The publication of this book coincides with the exhibition of the van der Star collection at the Kunsthal Museum in Rotterdam, and serves as a catalogue for it. A selection of vintage and recent photographs complements the objects. These images testify to the age and perennial nature of these jewelry traditions, well exemplified by the cover photo, taken around 1890, of a young Nepalese Tamang woman wearing a Kantha necklace of twenty-one gold beads.


Arts et Préhistoire, naissance mythique de l'humanité
By Jean-Pierre Mohen,
Published in French by Editions Terrail, 2002
208 pp, 150 illus in color, 24 x 30 cm
ISBN 2-87939-232-2
Softcover, €25

The first surprise is the cover of this superb book—an image of a giraffe with her offspring, engraved between 5,000 and 7,000 years ago on a rock in the western Aïr region of what is now Niger. Another is six elephant ivory anthropomorphic statuettes of naked women, with bodies of varying size, hanging breasts, and arms springing from the thorax and coming together at the abdomen. They were discovered in 1928 in the Bélaïa valley near Irkutsk in Siberia and have been dated as being 14,800 years old.

A century after the first discoveries of the paintings and engravings in the caves of western Europe, sixty years after Lascaux (and more recently the Chauvet cave), the artworks, some as much as 30,000 years old, continue to amaze and challenge modern viewers. This exceptional book emphasizes recent discoveries on all five continents, and demonstrates that figural drawings had great importance in the lives of certain groups. The author, Jean-Pierre Mohen, a specialist in recent prehistory, takes a scientific and global point of view in his examination of the primordial power of these images and how they shaped the development of the oldest communities. He presents and interprets the latest findings of the Centre de Recherche et de Restauration des Musées de France in Paris, which he has served as the director of since its creation in 1998.


Cabinets de curiosités
By Patrick Mauriès
Published in French by Editions Gallimard, 2002
260 pps, 250 illus, 150 in color, 22.5 x 30.5,
ISBN 2-07-011738-3
Hardbound, €70 until December 31st 2002


In this book, Patrick Mauriès retraces the history of the Cabinet of Curiosities, from its golden age to its recent resurgence - Curiosity cabinets have been very much in vogue lately.
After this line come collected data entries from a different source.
(** [Stop] does not drain the queue.  Whatever the size of the pool, a task
    whose submission was accepted can still be in the queue, never started,
    when [Stop] has returned and all workers are gone: a worker that finds
    both channels ready may take either. *)
Lemma pool_stop_may_abandon n x :
  ∃ p, reachable step (New n) p ∧ mu p = Free ∧ started p = false ∧ queueClosed p = true ∧
       accepted p = [x] ∧ taskQueue p = [x] ∧ finished p = [] ∧ sync_ran p = [].
Proof.
  set (acts := [AStart; ASubmit x; AEnqueue 0; AStopLock; AStopCloseStop; AStopCloseQueue]).
  assert (∃ p, exec step (New n) acts = Next p ∧ mu p = StopWaiting ∧ stopClosed p = true ∧
    queueClosed p = true ∧ accepted p = [x] ∧ taskQueue p = [x] ∧ sync_ran p = [])
    as (p & E & Hm & Hs & Hqc & Hacc & Hq & Hsync).
  { assert (Hcap : (0 <? (if n <=? 0 then 10 else n) * 2) = true) by (destruct (n <=? 0) eqn:?; lia).
    subst acts. unfold New. revert Hcap. generalize (if n <=? 0 then 10 else n) as m. intros m Hcap.
    eexists. simpl. unfold Submit_send, QueueLength, capacity. simpl. change (Z.of_nat 0) with 0. by rewrite Hcap. }
  destruct (exec_finish_all p Hs) as (acts' & ws & fin & He & Ha & _).
  set (p' := set_stop (set_workers p (taskQueue p) ws fin) Free (stopClosed p) (queueClosed p) false).
  assert (Hr : reachable step (New n) p').
  { exists (acts ++ acts' ++ [AStopReturn]). rewrite exec_app, E, exec_app, He.
    simpl. unfold Stop_return. simpl. by rewrite Hm, (proj2 (forallb_exited _) Ha). }
  pose proof (inv_conserve _ _ (inv_reachable n p' Hr)) as Hc.
  exists p'. simpl in *. rewrite Hacc, Hq in Hc. apply Permutation_length in Hc.
  rewrite !length_app in Hc. simpl in Hc. split_and!; try done.
  apply nil_length_inv. lia.
Qed.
Previously published in English by Thames & Hudson, Cabinets de Curiosité has just come out in French. The author has good knowledge of museums, and explores the phenomenon of this type of collection, relying on the pertinent analysis of Adalgisa Lugli. Mauriès isolates and examines the various characteristics of the “theater of imitation, between art and nature, that was the cabinet.” He emphasizes the importance of the notions of space and the emblematic object, and cites several private collectors.

Although the non-European objects illustrated are not otherwise shown than in the context of their cabinet, the book’s abundant illustrations offer some seldom seen views of some extraordinary collections. There is the cabinet of the Halle an der Saale, which was recently recreated, as well as some private interiors, where just a look cast at an object seems to invest it with new meaning. Each piece is a bit of the “miraculous.”